** Opening Entries shown block **

(* ===== verification/RamdiskDir.v ===== *)
(** * RamdiskDir: reading directories

    [rd_readdir] on an open directory: one call, and the sixteen calls of a whole
    pass over the directory block. *)

From S2P Require Import Prelude Memory Klib Mutex Context Ramdisk RamdiskBlocks RamdiskFile RamdiskOps.

(** Descriptor [fd] of task [cur] is the directory [ino], whose block is [dir], open as
    the file object [f]; the caller's buffer [buf] and the objects are apart. *)
Record open_dir (m : mem) (cur fd f ino dir buf : Z) : Prop := OpenDir {
  od_fd : 0 <= fd < NUM_MAX_FD /\ t_fd m cur fd = f /\ f <> 0;
  od_inode : f_inode_ptr m f = ino /\ i_type m ino = INODE_DIR /\ i_dirblock_ptr m ino = dir;
  od_block : 0 < dir /\ dir + UFS_BLOCK_SIZE <= 4294967296;
  od_apart : all_apart [(buf, DIRENT_SIZE); (f, FILE_SIZE); (ino, INODE_SIZE); (dir, UFS_BLOCK_SIZE); (cur + 40 + 4 * fd, 4)]
}.

(** The bytes of a directory entry. *)
Definition entry_bytes (m : mem) (dir p : Z) : list Z := load_bytes m (dirent dir p) (Z.to_nat DIRENT_SIZE).

Lemma skip_null_stays dir p n :
  0 < dir -> dir + UFS_BLOCK_SIZE <= 4294967296 -> 0 <= p <= UFS_MAX_FILE_IN_DIR -> skip_null n dir p = p.
Proof.
  unfold UFS_BLOCK_SIZE, UFS_MAX_FILE_IN_DIR. intros H1 H2 Hp. destruct n as [|n]; [done|]. cbn [skip_null].
  destruct (Z.ltb_spec p UFS_MAX_FILE_IN_DIR) as [Hlt|]; [|by rewrite andb_false_r].
  unfold UFS_MAX_FILE_IN_DIR, dirent, DIRENT_SIZE in *. by rewrite u32_small, eqb_ne by lia.
Qed.

Lemma dir_pos_set m f p : 0 <= p <= UFS_MAX_FILE_IN_DIR -> f_dir_pos (set_f_dir_pos m f p) f = p.
Proof.
  unfold UFS_MAX_FILE_IN_DIR, f_dir_pos, set_f_dir_pos. intros Hp.
  rewrite load32_store32_eq, s32_u32 by done. apply s32_small. lia.
Qed.

Section OneCall.
Context (cur fd f ino dir buf : Z).
Local Abbreviation is_dir m := (open_dir m cur fd f ino dir buf).

(** The bytes that a call may write. *)
Definition readdir_writes (a : Z) : Prop := buf <= a < buf + 16 \/ f + 4 <= a < f + 8.

Lemma open_dir_frame m m' : is_dir m -> same_on (fun a => ~ readdir_writes a) m m' -> is_dir m'.
Proof.
  intros [(Hfd & Ef & Hf) (Ei & Ety & Ed) Hd Ha] Hs. cbn in Ha. unfold apart, FILE_SIZE, INODE_SIZE, DIRENT_SIZE in Ha.
  cbn in Ha. destruct_and! Ha.
  split; [split; [done|split; [|done]]|split_and!|done|].
  - rewrite <- Ef. apply (same_on_load32 _ _ _ _ Hs). intros i Hi. unfold readdir_writes. lia.
  - rewrite <- Ei. apply (same_on_load32 _ _ _ _ Hs). intros i Hi. unfold readdir_writes. lia.
  - rewrite <- Ety. apply (same_on_load32 _ _ _ _ Hs). intros i Hi. unfold readdir_writes. lia.
  - rewrite <- Ed. apply (same_on_load32 _ _ _ _ Hs). intros i Hi. unfold readdir_writes. lia.
  - cbn. unfold apart, FILE_SIZE, INODE_SIZE, DIRENT_SIZE. cbn. by split_and!.
Qed.

Lemma set_dir_pos_writes m v : same_on (fun a => ~ readdir_writes a) m (set_f_dir_pos m f v).
Proof.
  unfold set_f_dir_pos. apply store32_same_on; [done|]. intros a Ha. unfold readdir_writes, off in *. lia.
Qed.

Lemma memcpy_writes m src : same_on (fun a => ~ readdir_writes a) m (memcpy m buf src DIRENT_SIZE).
Proof.
  eapply same_on_weaken; [|by apply memcpy_same_off]. intros a Ha. unfold readdir_writes, off, DIRENT_SIZE in *. lia.
Qed.

Lemma entry_frame m m' p :
  is_dir m -> 0 <= p < UFS_MAX_FILE_IN_DIR -> same_on (fun a => ~ readdir_writes a) m m' ->
  entry_bytes m' dir p = entry_bytes m dir p.
Proof.
  intros [_ _ _ Ha] Hp Hs. cbn in Ha. unfold apart, UFS_BLOCK_SIZE, UFS_MAX_FILE_IN_DIR, FILE_SIZE, DIRENT_SIZE in *.
  cbn in Ha. destruct_and! Ha. apply load_bytes_ext. intros i Hi. apply Hs.
  unfold readdir_writes, dirent, DIRENT_SIZE in *. lia.
Qed.

(** One call at position [p]. *)
Lemma readdir_step m s p :
  is_dir m -> f_dir_pos m f = p -> 0 <= p < UFS_MAX_FILE_IN_DIR ->
  exists m', rd_readdir cur m s fd buf = (m', s, b2z (p =? UFS_MAX_FILE_IN_DIR - 1)) /\ is_dir m' /\
    f_dir_pos m' f = (p + 1) mod UFS_MAX_FILE_IN_DIR /\ load_bytes m' buf 16 = entry_bytes m dir p /\
    same_on (fun a => ~ readdir_writes a) m m'.
Proof.
  intros O Hpos Hp. pose proof O as [(Hfd & Ef & Hf) (Ei & Ety & Ed) [Hd1 Hd2] Ha].
  unfold rd_readdir. rewrite bad_fd_ok, Ef, c_true_nonzero, Ei, Ety by done.
  change (INODE_DIR =? INODE_DIR) with true. cbn [negb]. rewrite Ed, Hpos.
  rewrite skip_null_stays by (done || lia). set (m1 := set_f_dir_pos m f p).
  assert (same_on (fun a => ~ readdir_writes a) m m1) as W1 by apply set_dir_pos_writes.
  assert (f_dir_pos m1 f = p) as E1 by (apply dir_pos_set; lia).
  rewrite !E1, (eqb_ne p UFS_MAX_FILE_IN_DIR) by lia. set (m2 := set_f_dir_pos m1 f (p + 1)).
  assert (same_on (fun a => ~ readdir_writes a) m m2) as W2 by (transitivity m1; [done|apply set_dir_pos_writes]).
  set (m3 := memcpy m2 buf (dirent dir p) DIRENT_SIZE).
  assert (same_on (fun a => ~ readdir_writes a) m m3) as W3 by (transitivity m2; [done|apply memcpy_writes]).
  assert (f_dir_pos m3 f = p + 1) as E3.
  { rewrite <- (dir_pos_set m1 f (p + 1)) by lia. fold m2. unfold f_dir_pos. f_equal.
    eapply same_on_load32; [by apply memcpy_same_off|]. cbn in Ha. unfold apart, FILE_SIZE in Ha. cbn in Ha.
    destruct Ha as [[Ha _] _]. unfold off. lia. }
  assert (load_bytes m3 buf 16 = entry_bytes m dir p) as B3.
  { rewrite <- (entry_frame m m2 p O Hp W2). apply load_bytes_ext. intros i Hi. unfold m3.
    rewrite load8_memcpy, decide_True by (unfold DIRENT_SIZE in *; lia). f_equal. lia. }
  rewrite !E3, skip_null_stays by (done || lia). set (m4 := set_f_dir_pos m3 f (p + 1)).
  assert (f_dir_pos m4 f = p + 1) as -> by (apply dir_pos_set; lia).
  assert (forall m', f_dir_pos m' f = (p + 1) mod UFS_MAX_FILE_IN_DIR ->
    same_on (fun a => ~ readdir_writes a) m m' -> same_off (f + 4) 4 m3 m' ->
    is_dir m' /\ f_dir_pos m' f = (p + 1) mod UFS_MAX_FILE_IN_DIR /\ load_bytes m' buf 16 = entry_bytes m dir p /\
    same_on (fun a => ~ readdir_writes a) m m') as Hend.
  { intros m' H1 H2 H3. split_and!; [by eapply open_dir_frame|done| |done]. rewrite <- B3.
    apply load_bytes_ext. intros i Hi. apply H3. cbn in Ha. unfold apart, FILE_SIZE, DIRENT_SIZE in Ha. cbn in Ha.
    destruct Ha as [[Ha _] _]. unfold off. lia. }
  assert (same_on (fun a => ~ readdir_writes a) m m4) as W4 by (transitivity m3; [done|apply set_dir_pos_writes]).
  assert (same_off (f + 4) 4 m3 m4) as S4 by apply store32_same_off.
  unfold UFS_MAX_FILE_IN_DIR in *. destruct (Z.eqb_spec (p + 1) 16) as [E|E].
  - exists (set_f_dir_pos m4 f 0). split; [by replace p with 15 by lia|]. apply Hend.
    + rewrite dir_pos_set by (unfold UFS_MAX_FILE_IN_DIR; lia). by rewrite E.
    + transitivity m4; [done|apply set_dir_pos_writes].
    + transitivity m4; [done|apply store32_same_off].
  - exists m4. split; [by rewrite eqb_ne by lia|]. apply Hend; [|done|done].
    rewrite Z.mod_small by lia. apply dir_pos_set. unfold UFS_MAX_FILE_IN_DIR. lia.
Qed.
End OneCall.

(** Consecutive calls with the same buffer: what each returns and leaves there. *)
Fixpoint readdir_calls (n : nat) (cur : Z) (m : mem) (s : rd_state) (fd buf : Z) : mem * list (Z * list Z) :=
  match n with
  | O => (m, [])
  | S k =>
      let '(m, s, r) := rd_readdir cur m s fd buf in
      let entry := load_bytes m buf 16 in
      let '(m, l) := readdir_calls k cur m s fd buf in
      (m, (r, entry) :: l)
  end.

Lemma readdir_calls_spec cur fd f ino dir buf s m0 n m p :
  open_dir m0 cur fd f ino dir buf -> open_dir m cur fd f ino dir buf ->
  same_on (fun a => ~ readdir_writes f buf a) m0 m -> f_dir_pos m f = p -> 0 <= p -> p + Z.of_nat n = 16 ->
  (0 < n)%nat ->
  exists m', readdir_calls n cur m s fd buf =
      (m', (fun k => (b2z (k =? 15), entry_bytes m0 dir k)) <$> seqZ p (Z.of_nat n)) /\
    f_dir_pos m' f = 0 /\ open_dir m' cur fd f ino dir buf /\ same_on (fun a => ~ readdir_writes f buf a) m0 m'.
Proof.
  intros O0. revert m p. induction n as [|n IH]; intros m p O Hs Hpos Hp Hn H0; [lia|]. cbn [readdir_calls].
  destruct (readdir_step cur fd f ino dir buf m s p O Hpos) as (m1 & -> & O1 & Hp1 & B1 & S1);
    [unfold UFS_MAX_FILE_IN_DIR; lia|].
  rewrite B1. rewrite (entry_frame cur fd f ino dir buf m0 m p) by (done || unfold UFS_MAX_FILE_IN_DIR; lia).
  unfold UFS_MAX_FILE_IN_DIR in *. assert (same_on (fun a => ~ readdir_writes f buf a) m0 m1) as S01 by by transitivity m.
  rewrite (seqZ_cons p) by lia. rewrite fmap_cons. replace (Z.pred (Z.of_nat (S n))) with (Z.of_nat n) by lia.
  destruct n as [|n].
  - exists m1. replace p with 15 in * by lia. by split_and!.
  - destruct (IH m1 (Z.succ p)) as (m2 & -> & H1 & H2 & H3); [done|done| |lia|lia|lia|by exists m2].
    rewrite Hp1, Z.mod_small by lia. lia.
Qed.


(** The root of the disk of RamdiskBlocks.v, with one entry, open as descriptor 3. *)
Definition dir_disk : mem :=
  let m := store16 (store8 fresh_disk 0x164010 98) 0x16401e 3 in
  let m := set_fd m 0x6000 3 0x5000 in
  set_f_dir_pos (set_f_inode_ptr m 0x5000 0x104000) 0x5000 0.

** Closing Entries shown block **

§ About this exercise
Set down, exactly as they stand above, the lines starting with the line with "rewrite skip_null_stays by" and going on through the line with "same_on (fun a => ~ readdir_writes a) m m' -> same_off", and no others.

§ Answer box
  rewrite skip_null_stays by (done || lia). set (m1 := set_f_dir_pos m f p).
  assert (same_on (fun a => ~ readdir_writes a) m m1) as W1 by apply set_dir_pos_writes.
  assert (f_dir_pos m1 f = p) as E1 by (apply dir_pos_set; lia).
  rewrite !E1, (eqb_ne p UFS_MAX_FILE_IN_DIR) by lia. set (m2 := set_f_dir_pos m1 f (p + 1)).
  assert (same_on (fun a => ~ readdir_writes a) m m2) as W2 by (transitivity m1; [done|apply set_dir_pos_writes]).
  set (m3 := memcpy m2 buf (dirent dir p) DIRENT_SIZE).
  assert (same_on (fun a => ~ readdir_writes a) m m3) as W3 by (transitivity m2; [done|apply memcpy_writes]).
  assert (f_dir_pos m3 f = p + 1) as E3.
  { rewrite <- (dir_pos_set m1 f (p + 1)) by lia. fold m2. unfold f_dir_pos. f_equal.
    eapply same_on_load32; [by apply memcpy_same_off|]. cbn in Ha. unfold apart, FILE_SIZE in Ha. cbn in Ha.
    destruct Ha as [[Ha _] _]. unfold off. lia. }
  assert (load_bytes m3 buf 16 = entry_bytes m dir p) as B3.
  { rewrite <- (entry_frame m m2 p O Hp W2). apply load_bytes_ext. intros i Hi. unfold m3.
    rewrite load8_memcpy, decide_True by (unfold DIRENT_SIZE in *; lia). f_equal. lia. }
  rewrite !E3, skip_null_stays by (done || lia). set (m4 := set_f_dir_pos m3 f (p + 1)).
  assert (f_dir_pos m4 f = p + 1) as -> by (apply dir_pos_set; lia).
  assert (forall m', f_dir_pos m' f = (p + 1) mod UFS_MAX_FILE_IN_DIR ->
    same_on (fun a => ~ readdir_writes a) m m' -> same_off (f + 4) 4 m3 m' ->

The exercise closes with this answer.